DESCRIPTION OF THE TASK:
What you give must be exactly the lines of the material from the first through the line that contains "[by apply past_end_inv|].", inclusive, and no others.

PROVIDED INFORMATION:
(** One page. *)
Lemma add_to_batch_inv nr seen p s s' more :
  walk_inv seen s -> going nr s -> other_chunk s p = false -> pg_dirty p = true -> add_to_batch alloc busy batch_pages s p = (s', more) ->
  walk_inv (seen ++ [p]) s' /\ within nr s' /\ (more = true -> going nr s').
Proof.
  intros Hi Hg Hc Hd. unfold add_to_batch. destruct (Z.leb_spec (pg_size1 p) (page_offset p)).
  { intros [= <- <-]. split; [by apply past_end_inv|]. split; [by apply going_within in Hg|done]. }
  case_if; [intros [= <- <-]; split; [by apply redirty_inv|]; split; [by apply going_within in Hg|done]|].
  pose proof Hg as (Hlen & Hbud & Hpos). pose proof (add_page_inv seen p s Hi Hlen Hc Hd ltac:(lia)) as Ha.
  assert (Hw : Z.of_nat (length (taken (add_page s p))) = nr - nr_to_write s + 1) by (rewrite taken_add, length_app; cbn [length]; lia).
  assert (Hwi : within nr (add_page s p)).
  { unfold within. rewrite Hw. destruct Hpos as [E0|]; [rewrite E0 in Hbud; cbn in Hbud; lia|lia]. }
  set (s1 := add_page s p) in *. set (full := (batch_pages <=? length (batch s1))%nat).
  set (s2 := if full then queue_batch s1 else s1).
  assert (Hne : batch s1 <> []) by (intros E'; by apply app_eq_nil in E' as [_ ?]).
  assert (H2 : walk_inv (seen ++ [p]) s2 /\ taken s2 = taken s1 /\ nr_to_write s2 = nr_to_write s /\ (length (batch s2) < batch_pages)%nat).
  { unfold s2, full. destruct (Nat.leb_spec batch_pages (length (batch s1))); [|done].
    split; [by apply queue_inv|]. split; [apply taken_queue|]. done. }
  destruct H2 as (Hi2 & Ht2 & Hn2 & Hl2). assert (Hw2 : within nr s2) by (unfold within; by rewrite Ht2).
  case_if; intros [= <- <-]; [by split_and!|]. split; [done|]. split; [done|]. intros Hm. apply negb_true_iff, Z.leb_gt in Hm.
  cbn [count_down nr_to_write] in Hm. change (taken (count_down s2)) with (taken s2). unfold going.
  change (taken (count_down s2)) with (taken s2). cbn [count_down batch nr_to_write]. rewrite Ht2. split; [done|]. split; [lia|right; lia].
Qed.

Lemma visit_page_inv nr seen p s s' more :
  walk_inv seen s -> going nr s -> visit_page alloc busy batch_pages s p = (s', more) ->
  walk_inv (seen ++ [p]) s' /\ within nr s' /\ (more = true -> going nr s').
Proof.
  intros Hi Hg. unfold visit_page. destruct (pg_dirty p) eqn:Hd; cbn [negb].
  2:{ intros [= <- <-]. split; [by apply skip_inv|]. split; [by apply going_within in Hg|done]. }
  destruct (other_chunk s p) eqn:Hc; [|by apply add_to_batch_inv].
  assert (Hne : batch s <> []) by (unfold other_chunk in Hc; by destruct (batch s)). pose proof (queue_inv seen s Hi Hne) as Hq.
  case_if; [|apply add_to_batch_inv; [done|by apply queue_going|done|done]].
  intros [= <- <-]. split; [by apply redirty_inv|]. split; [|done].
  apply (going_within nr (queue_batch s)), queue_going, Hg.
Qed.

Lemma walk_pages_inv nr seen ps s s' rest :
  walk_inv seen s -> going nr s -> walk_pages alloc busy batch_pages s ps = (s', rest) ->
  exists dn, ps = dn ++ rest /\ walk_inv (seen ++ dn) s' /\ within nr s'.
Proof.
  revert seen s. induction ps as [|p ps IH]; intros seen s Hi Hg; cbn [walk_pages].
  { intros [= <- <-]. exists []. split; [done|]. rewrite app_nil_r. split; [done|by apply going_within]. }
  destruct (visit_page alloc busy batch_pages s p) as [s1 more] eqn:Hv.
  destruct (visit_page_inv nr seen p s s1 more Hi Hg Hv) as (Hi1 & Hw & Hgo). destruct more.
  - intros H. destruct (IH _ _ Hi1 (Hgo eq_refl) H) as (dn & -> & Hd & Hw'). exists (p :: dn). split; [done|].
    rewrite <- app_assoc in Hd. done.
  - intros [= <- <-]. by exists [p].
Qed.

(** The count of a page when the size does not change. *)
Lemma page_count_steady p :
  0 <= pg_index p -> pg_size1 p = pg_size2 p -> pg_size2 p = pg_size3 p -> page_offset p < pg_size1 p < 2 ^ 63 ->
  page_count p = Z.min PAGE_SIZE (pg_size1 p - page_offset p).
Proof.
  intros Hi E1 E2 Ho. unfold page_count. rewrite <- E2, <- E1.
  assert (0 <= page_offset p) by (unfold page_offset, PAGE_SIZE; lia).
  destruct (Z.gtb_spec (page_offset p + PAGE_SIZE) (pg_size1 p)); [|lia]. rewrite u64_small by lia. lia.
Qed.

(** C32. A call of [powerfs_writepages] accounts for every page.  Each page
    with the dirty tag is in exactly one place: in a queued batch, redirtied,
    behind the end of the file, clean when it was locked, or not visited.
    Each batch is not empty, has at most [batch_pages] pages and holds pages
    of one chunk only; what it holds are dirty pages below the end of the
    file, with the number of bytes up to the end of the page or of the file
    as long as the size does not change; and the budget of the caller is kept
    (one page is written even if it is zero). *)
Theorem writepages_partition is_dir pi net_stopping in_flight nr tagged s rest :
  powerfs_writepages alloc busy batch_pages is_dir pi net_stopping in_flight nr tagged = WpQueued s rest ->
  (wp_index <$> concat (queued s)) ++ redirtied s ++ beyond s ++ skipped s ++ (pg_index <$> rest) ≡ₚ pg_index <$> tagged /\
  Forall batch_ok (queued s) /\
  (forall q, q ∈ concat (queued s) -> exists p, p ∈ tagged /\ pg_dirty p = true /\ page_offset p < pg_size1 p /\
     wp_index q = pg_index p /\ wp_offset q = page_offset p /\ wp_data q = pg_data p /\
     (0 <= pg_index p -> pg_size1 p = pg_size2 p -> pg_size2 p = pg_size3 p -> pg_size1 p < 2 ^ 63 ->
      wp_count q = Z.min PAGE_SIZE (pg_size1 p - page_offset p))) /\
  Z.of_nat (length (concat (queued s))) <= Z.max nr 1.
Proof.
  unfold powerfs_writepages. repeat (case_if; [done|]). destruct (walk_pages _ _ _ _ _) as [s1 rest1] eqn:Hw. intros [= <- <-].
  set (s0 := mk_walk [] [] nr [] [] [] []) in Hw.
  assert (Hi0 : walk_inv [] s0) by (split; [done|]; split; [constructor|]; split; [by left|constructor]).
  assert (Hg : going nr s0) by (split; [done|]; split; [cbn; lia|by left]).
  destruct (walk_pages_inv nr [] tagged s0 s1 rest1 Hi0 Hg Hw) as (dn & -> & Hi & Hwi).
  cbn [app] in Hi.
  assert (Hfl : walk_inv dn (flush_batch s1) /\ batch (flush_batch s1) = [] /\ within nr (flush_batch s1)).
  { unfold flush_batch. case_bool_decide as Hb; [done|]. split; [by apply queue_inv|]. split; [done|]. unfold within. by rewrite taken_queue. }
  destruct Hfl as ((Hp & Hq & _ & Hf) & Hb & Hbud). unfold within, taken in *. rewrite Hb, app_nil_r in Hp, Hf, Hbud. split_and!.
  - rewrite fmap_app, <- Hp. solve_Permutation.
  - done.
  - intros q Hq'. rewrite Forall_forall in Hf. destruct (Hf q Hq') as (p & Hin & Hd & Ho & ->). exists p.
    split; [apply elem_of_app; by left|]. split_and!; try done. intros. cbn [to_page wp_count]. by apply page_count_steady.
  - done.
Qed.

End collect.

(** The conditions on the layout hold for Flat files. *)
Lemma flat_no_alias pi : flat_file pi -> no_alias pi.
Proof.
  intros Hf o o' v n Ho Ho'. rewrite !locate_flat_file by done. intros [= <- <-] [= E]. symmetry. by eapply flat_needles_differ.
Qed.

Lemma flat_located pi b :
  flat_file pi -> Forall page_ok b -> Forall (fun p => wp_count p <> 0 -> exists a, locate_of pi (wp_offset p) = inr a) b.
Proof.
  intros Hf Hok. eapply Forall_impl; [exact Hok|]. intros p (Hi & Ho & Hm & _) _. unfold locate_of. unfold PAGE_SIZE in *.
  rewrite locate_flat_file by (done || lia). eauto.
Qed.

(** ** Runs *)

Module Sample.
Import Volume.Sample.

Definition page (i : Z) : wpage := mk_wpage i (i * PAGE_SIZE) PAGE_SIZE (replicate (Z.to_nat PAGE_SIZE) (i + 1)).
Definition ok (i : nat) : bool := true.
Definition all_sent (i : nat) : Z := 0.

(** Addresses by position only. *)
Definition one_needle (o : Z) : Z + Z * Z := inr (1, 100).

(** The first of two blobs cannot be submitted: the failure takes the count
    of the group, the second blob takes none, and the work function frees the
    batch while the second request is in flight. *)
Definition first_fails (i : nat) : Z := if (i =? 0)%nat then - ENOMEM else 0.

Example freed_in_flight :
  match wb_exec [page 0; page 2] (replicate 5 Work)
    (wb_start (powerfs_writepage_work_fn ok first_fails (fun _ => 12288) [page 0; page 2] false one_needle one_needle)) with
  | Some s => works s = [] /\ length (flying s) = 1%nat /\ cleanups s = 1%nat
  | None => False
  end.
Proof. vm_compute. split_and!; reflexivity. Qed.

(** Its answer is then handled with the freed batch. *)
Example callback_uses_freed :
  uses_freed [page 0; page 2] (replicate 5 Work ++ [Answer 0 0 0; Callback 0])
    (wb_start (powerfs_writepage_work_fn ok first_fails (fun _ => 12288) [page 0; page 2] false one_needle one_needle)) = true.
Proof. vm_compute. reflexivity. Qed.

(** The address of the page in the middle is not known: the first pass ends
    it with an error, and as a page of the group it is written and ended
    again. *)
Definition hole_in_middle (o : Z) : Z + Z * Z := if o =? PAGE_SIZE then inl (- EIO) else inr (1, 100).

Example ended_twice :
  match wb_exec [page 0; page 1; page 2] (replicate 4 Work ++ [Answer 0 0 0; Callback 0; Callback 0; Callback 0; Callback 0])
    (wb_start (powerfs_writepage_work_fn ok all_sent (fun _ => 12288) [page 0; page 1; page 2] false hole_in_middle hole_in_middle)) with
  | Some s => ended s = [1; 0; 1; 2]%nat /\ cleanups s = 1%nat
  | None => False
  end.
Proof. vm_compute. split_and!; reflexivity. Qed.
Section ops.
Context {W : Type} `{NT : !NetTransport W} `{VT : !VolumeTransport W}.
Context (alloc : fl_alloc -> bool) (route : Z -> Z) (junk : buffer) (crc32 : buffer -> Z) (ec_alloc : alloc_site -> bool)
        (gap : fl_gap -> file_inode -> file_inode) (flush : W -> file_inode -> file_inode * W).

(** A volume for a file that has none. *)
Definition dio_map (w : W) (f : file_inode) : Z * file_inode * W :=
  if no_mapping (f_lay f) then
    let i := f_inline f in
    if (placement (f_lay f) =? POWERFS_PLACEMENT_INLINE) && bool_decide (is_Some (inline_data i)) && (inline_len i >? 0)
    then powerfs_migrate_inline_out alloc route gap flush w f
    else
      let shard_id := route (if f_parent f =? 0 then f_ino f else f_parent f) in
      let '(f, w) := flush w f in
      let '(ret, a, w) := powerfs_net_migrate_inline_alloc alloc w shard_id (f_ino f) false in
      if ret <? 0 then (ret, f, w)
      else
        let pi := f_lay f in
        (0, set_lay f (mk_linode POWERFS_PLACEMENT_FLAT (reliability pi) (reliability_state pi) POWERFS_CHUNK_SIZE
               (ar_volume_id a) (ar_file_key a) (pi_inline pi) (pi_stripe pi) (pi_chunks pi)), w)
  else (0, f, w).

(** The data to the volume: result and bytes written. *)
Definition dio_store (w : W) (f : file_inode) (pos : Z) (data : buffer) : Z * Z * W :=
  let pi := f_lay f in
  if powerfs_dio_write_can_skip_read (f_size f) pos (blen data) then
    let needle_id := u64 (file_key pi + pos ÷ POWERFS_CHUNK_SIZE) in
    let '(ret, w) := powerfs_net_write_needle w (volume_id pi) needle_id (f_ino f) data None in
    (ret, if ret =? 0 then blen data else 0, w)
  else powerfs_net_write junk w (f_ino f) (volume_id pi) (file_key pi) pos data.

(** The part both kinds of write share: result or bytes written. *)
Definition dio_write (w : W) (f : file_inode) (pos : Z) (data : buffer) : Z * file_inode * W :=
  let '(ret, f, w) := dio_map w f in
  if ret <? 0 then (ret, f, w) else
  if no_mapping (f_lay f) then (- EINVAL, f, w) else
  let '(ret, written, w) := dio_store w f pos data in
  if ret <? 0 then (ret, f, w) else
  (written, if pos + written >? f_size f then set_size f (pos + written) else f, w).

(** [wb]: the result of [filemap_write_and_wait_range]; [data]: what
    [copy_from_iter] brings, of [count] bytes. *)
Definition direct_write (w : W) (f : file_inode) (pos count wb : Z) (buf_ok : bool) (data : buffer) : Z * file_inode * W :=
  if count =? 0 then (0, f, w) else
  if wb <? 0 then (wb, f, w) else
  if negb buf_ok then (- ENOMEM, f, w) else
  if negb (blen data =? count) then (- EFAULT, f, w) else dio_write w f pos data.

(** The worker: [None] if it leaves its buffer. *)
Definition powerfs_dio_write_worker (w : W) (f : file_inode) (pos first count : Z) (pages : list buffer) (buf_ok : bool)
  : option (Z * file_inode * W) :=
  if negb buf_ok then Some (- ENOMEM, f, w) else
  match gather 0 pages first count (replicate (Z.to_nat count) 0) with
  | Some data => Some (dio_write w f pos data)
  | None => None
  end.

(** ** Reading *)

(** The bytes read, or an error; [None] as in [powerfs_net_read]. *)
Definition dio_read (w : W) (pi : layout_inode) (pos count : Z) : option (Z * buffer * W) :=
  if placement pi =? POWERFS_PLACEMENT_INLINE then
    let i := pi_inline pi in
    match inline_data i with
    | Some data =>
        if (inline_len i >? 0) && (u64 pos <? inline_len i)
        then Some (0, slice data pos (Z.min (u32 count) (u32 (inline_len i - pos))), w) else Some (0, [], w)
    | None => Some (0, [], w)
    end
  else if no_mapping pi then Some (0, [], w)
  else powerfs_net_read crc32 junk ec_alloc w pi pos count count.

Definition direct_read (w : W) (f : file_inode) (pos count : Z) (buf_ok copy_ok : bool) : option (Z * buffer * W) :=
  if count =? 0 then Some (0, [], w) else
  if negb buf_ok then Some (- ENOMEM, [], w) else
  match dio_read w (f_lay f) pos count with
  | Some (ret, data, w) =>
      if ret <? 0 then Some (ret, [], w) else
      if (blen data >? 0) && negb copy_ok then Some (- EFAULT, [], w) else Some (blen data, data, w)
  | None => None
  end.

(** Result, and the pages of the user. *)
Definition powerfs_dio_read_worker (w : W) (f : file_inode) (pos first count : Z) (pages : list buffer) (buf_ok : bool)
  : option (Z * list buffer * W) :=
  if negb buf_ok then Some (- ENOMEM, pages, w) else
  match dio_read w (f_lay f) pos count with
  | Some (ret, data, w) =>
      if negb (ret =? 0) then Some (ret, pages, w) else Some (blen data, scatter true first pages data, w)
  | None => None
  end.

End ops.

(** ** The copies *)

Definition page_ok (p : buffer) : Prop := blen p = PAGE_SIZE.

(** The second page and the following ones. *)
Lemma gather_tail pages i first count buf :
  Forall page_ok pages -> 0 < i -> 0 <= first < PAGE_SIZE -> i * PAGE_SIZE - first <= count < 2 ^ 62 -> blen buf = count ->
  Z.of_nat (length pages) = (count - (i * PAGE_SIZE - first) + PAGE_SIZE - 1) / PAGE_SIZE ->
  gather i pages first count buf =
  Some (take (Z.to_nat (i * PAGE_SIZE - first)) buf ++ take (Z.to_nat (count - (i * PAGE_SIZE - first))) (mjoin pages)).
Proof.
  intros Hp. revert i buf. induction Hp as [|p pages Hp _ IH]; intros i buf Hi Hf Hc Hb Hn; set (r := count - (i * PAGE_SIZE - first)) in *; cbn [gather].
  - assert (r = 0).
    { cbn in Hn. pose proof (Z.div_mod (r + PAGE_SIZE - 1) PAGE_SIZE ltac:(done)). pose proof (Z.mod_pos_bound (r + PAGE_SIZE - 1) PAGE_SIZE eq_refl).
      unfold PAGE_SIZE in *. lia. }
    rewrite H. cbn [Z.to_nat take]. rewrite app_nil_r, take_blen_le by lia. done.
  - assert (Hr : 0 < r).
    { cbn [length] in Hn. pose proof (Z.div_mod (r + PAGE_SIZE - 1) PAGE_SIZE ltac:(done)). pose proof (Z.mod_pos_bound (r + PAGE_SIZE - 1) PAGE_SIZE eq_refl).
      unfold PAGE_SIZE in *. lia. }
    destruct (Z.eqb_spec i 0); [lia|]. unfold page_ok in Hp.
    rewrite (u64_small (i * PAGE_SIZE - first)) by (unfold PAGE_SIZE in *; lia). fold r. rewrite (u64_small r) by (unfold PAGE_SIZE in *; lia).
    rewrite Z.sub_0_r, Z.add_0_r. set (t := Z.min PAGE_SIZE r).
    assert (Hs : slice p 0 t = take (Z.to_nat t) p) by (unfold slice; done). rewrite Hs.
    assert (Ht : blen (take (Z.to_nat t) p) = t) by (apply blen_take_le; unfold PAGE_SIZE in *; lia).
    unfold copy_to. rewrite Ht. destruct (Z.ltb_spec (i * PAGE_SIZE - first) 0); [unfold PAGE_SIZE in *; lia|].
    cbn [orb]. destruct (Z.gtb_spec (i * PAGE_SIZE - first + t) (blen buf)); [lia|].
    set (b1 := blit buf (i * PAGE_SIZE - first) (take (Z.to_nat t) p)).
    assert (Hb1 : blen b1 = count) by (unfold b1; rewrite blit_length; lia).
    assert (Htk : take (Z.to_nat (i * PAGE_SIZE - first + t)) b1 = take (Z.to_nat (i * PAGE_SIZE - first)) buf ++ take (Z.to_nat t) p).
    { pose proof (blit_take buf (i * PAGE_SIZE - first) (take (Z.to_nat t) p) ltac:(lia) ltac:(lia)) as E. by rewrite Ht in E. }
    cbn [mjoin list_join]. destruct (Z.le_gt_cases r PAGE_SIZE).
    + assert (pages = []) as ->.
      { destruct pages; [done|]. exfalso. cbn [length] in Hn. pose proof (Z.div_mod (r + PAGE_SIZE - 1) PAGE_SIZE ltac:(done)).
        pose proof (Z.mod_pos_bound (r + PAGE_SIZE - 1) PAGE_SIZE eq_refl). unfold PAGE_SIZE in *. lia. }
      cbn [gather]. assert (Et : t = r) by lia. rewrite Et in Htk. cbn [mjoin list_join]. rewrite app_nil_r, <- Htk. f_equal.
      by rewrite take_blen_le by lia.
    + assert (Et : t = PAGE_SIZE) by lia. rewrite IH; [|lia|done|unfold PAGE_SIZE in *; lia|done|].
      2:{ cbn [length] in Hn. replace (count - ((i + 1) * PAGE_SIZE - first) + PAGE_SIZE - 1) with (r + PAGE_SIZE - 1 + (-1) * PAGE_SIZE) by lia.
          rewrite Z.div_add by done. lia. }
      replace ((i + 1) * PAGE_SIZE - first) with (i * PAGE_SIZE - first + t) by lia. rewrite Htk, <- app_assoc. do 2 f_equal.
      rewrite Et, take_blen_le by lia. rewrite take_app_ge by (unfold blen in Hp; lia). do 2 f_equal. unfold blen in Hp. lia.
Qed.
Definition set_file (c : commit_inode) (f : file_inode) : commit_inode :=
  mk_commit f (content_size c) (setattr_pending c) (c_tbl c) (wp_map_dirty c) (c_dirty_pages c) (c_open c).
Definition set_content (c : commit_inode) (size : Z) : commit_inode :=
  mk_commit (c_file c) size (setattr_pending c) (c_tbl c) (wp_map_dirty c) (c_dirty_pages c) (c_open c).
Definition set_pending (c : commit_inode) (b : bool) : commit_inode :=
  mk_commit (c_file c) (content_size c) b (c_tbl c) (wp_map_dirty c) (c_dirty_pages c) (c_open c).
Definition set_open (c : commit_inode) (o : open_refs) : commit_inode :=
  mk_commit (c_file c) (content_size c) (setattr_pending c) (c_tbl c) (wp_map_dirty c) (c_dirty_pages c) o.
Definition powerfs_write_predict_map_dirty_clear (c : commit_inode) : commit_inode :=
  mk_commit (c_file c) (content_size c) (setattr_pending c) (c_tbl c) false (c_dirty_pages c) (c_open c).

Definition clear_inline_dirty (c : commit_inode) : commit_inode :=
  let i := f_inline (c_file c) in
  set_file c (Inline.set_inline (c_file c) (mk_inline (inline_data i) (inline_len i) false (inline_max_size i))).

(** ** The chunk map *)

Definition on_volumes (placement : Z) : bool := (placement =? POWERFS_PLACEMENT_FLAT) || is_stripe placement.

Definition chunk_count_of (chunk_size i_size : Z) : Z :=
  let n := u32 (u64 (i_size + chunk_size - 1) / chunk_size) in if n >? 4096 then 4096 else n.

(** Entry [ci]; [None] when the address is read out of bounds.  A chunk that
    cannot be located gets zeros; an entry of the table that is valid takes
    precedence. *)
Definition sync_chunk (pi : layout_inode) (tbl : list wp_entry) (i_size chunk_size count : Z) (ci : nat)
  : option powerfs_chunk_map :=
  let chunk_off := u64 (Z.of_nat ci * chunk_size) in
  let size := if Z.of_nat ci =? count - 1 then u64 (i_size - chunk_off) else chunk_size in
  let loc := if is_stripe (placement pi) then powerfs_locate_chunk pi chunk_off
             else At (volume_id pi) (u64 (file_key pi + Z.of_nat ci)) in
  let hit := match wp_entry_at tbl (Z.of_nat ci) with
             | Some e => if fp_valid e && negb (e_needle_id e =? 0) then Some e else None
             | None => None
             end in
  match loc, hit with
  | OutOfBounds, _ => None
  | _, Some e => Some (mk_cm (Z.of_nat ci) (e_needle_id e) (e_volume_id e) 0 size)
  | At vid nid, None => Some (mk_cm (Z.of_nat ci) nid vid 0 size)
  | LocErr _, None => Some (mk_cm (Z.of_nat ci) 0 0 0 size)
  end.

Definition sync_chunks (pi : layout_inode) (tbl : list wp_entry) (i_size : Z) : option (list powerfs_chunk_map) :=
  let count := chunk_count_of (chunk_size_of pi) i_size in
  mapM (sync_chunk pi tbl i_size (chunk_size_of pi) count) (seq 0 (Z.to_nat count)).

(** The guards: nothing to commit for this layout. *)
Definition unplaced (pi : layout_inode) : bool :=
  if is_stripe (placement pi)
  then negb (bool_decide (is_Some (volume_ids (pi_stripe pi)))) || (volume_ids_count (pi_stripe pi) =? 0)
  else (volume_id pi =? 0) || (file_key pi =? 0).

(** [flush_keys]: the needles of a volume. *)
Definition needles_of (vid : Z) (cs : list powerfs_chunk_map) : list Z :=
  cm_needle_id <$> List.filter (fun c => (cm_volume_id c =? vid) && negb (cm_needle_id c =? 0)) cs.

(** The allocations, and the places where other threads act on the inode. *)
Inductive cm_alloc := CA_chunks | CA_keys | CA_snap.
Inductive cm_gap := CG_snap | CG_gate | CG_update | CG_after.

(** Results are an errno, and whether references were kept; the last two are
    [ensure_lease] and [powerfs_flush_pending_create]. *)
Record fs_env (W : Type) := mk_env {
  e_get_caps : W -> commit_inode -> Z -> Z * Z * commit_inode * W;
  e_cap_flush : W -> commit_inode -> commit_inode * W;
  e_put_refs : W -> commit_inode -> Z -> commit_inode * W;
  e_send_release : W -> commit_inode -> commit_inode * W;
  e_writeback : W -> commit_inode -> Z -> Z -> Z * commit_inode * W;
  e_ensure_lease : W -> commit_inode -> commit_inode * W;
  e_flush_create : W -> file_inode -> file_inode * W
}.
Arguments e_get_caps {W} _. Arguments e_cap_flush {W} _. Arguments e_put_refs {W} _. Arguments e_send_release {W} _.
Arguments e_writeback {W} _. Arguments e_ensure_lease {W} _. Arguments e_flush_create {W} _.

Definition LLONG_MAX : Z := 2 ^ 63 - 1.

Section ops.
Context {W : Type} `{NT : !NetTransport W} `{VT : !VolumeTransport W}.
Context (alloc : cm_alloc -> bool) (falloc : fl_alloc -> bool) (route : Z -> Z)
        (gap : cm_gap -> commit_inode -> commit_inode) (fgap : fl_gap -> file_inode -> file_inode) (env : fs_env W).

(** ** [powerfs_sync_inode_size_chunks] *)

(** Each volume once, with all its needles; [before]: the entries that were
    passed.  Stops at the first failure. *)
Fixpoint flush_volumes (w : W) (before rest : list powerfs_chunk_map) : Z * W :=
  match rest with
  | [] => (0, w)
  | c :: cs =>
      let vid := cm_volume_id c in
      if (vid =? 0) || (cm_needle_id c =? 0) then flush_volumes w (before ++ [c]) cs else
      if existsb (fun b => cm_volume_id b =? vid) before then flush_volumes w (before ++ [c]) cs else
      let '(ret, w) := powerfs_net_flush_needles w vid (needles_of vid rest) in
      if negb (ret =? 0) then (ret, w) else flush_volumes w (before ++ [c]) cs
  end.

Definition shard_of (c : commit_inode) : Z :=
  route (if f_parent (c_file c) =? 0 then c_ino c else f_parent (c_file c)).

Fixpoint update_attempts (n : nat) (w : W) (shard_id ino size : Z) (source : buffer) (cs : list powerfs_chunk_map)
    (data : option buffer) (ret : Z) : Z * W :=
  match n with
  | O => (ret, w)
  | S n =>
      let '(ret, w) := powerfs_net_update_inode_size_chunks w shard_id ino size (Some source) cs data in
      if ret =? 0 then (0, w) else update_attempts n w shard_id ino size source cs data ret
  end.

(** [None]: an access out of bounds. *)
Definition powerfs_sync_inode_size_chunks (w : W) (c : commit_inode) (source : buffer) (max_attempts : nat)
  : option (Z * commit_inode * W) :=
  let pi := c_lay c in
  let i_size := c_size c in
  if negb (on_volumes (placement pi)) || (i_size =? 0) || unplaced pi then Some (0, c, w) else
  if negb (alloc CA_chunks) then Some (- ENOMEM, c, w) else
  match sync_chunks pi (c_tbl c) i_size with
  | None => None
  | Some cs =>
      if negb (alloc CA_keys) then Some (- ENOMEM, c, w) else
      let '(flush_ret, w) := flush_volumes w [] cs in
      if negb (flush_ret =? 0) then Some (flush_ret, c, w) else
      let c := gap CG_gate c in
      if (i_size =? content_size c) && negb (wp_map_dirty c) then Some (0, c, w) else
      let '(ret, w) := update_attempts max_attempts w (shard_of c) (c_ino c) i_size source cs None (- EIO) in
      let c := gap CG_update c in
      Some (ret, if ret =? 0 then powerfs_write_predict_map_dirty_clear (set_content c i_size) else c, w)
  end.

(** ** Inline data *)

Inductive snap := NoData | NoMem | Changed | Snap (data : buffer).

ANSWER FOR THIS EXERCISE:
(** One page. *)
Lemma add_to_batch_inv nr seen p s s' more :
  walk_inv seen s -> going nr s -> other_chunk s p = false -> pg_dirty p = true -> add_to_batch alloc busy batch_pages s p = (s', more) ->
  walk_inv (seen ++ [p]) s' /\ within nr s' /\ (more = true -> going nr s').
Proof.
  intros Hi Hg Hc Hd. unfold add_to_batch. destruct (Z.leb_spec (pg_size1 p) (page_offset p)).
  { intros [= <- <-]. split; [by apply past_end_inv|]. split; [by apply going_within in Hg|done]. }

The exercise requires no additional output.